Collection entries:
(* ===== verification/_CoqProject ===== *)
-Q . S2P
Prelude.v
LinkedList.v
Pid.v
Avl.v
Buddy.v
Timer.v
Calendar.v
CString.v
Vsprintf.v
Ext2Disk.v
Ext2Map.v
Ext2File.v
Ext2Mount.v
Ext2Dir.v
Sched.v
Paging.v
Checksum.v
Mbuf.v
Sockbuf.v
Socket.v
SockIo.v
SoSend.v
Tcp.v
Pcb.v
Fd.v
Vfs.v
(** ** Error numbers ([Include/kernel/errno.h]) *)

Definition EPERM := 1.
Definition ENOENT := 2.
Definition ESRCH := 3.
Definition EIO := 5.
Definition EBADF := 9.
Definition ENOMEM := 12.
Definition EACCES := 13.
Definition EFAULT := 14.
Definition EEXIST := 17.
Definition ENODEV := 19.
Definition ENOTDIR := 20.
Definition EINVAL := 22.
Definition ENFILE := 23.
Definition EMFILE := 24.
Definition ENOTTY := 25.
Definition EFBIG := 27.
Definition ENOSPC := 28.
Definition ESPIPE := 29.
Definition ENAMETOOLONG := 36.
Definition ENOSYS := 38.
Definition ENOTEMPTY := 39.
Definition ENOBUFS := 105.

(** ** Booleans of C *)

Definition b2z (b : bool) : Z := if b then 1 else 0.

(** ** Bits *)

(** Testing a value against a one-bit mask. *)
Lemma land_pow2 x k : 0 <= k → Z.land x (2 ^ k) = if Z.testbit x k then 2 ^ k else 0.
Proof.
  intros Hk. apply Z.bits_inj'. intros n Hn. rewrite Z.land_spec, Z.pow2_bits_eqb by lia.
  destruct (Z.eqb_spec k n) as [<-|Hne].
  - rewrite andb_true_r. destruct (Z.testbit x k); [|by rewrite Z.bits_0]. by rewrite Z.pow2_bits_true by lia.
  - rewrite andb_false_r. destruct (Z.testbit x k); [|by rewrite Z.bits_0].
    rewrite Z.pow2_bits_eqb by lia. by rewrite (proj2 (Z.eqb_neq k n)).
Qed.

Lemma land_pow2_testbit x k : 0 <= k → negb (Z.land x (2 ^ k) =? 0) = Z.testbit x k.
Proof.
  intros Hk. rewrite land_pow2 by done. destruct (Z.testbit x k); [|done]. pose proof (Z.pow_pos_nonneg 2 k ltac:(lia) Hk).
  by rewrite (proj2 (Z.eqb_neq (2 ^ k) 0)) by lia.
Qed.

(** ** Reachability *)

(** An invariant of the steps holds in every reachable state. *)
Lemma rtc_inv {A} (R : relation A) (P : A → Prop) x y :
  (∀ a b, R a b → P a → P b) → rtc R x y → P x → P y.
Proof. intros Hs. induction 1; eauto. Qed.

(** ** Lists indexed by Z *)

Definition nthZ {A} (l : list A) (i : Z) : option A :=
  if decide (0 <= i) then l !! Z.to_nat i else None.
Definition updZ {A} (l : list A) (i : Z) (a : A) : list A :=
  if decide (0 <= i) then <[Z.to_nat i := a]> l else l.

* _What the exercise asks_
Transcribe the entries exactly.

* _Result for this exercise_
(* ===== verification/_CoqProject ===== *)
-Q . S2P
Prelude.v
LinkedList.v
Pid.v
Avl.v
Buddy.v
Timer.v
Calendar.v
CString.v
Vsprintf.v
Ext2Disk.v
Ext2Map.v
Ext2File.v
Ext2Mount.v
Ext2Dir.v
Sched.v
Paging.v
Checksum.v
Mbuf.v
Sockbuf.v
Socket.v
SockIo.v
SoSend.v
Tcp.v
Pcb.v
Fd.v
Vfs.v
(** ** Error numbers ([Include/kernel/errno.h]) *)

Definition EPERM := 1.
Definition ENOENT := 2.
Definition ESRCH := 3.
Definition EIO := 5.
Definition EBADF := 9.
Definition ENOMEM := 12.
Definition EACCES := 13.
Definition EFAULT := 14.
Definition EEXIST := 17.
Definition ENODEV := 19.
Definition ENOTDIR := 20.
Definition EINVAL := 22.
Definition ENFILE := 23.
Definition EMFILE := 24.
Definition ENOTTY := 25.
Definition EFBIG := 27.
Definition ENOSPC := 28.
Definition ESPIPE := 29.
Definition ENAMETOOLONG := 36.
Definition ENOSYS := 38.
Definition ENOTEMPTY := 39.
Definition ENOBUFS := 105.

(** ** Booleans of C *)

Definition b2z (b : bool) : Z := if b then 1 else 0.

(** ** Bits *)

(** Testing a value against a one-bit mask. *)
Lemma land_pow2 x k : 0 <= k → Z.land x (2 ^ k) = if Z.testbit x k then 2 ^ k else 0.
Proof.
  intros Hk. apply Z.bits_inj'. intros n Hn. rewrite Z.land_spec, Z.pow2_bits_eqb by lia.
  destruct (Z.eqb_spec k n) as [<-|Hne].
  - rewrite andb_true_r. destruct (Z.testbit x k); [|by rewrite Z.bits_0]. by rewrite Z.pow2_bits_true by lia.
  - rewrite andb_false_r. destruct (Z.testbit x k); [|by rewrite Z.bits_0].
    rewrite Z.pow2_bits_eqb by lia. by rewrite (proj2 (Z.eqb_neq k n)).
Qed.

Lemma land_pow2_testbit x k : 0 <= k → negb (Z.land x (2 ^ k) =? 0) = Z.testbit x k.
Proof.
  intros Hk. rewrite land_pow2 by done. destruct (Z.testbit x k); [|done]. pose proof (Z.pow_pos_nonneg 2 k ltac:(lia) Hk).
  by rewrite (proj2 (Z.eqb_neq (2 ^ k) 0)) by lia.
Qed.

(** ** Reachability *)

(** An invariant of the steps holds in every reachable state. *)
Lemma rtc_inv {A} (R : relation A) (P : A → Prop) x y :
  (∀ a b, R a b → P a → P b) → rtc R x y → P x → P y.
Proof. intros Hs. induction 1; eauto. Qed.

(** ** Lists indexed by Z *)

Definition nthZ {A} (l : list A) (i : Z) : option A :=
  if decide (0 <= i) then l !! Z.to_nat i else None.
Definition updZ {A} (l : list A) (i : Z) (a : A) : list A :=
  if decide (0 <= i) then <[Z.to_nat i := a]> l else l.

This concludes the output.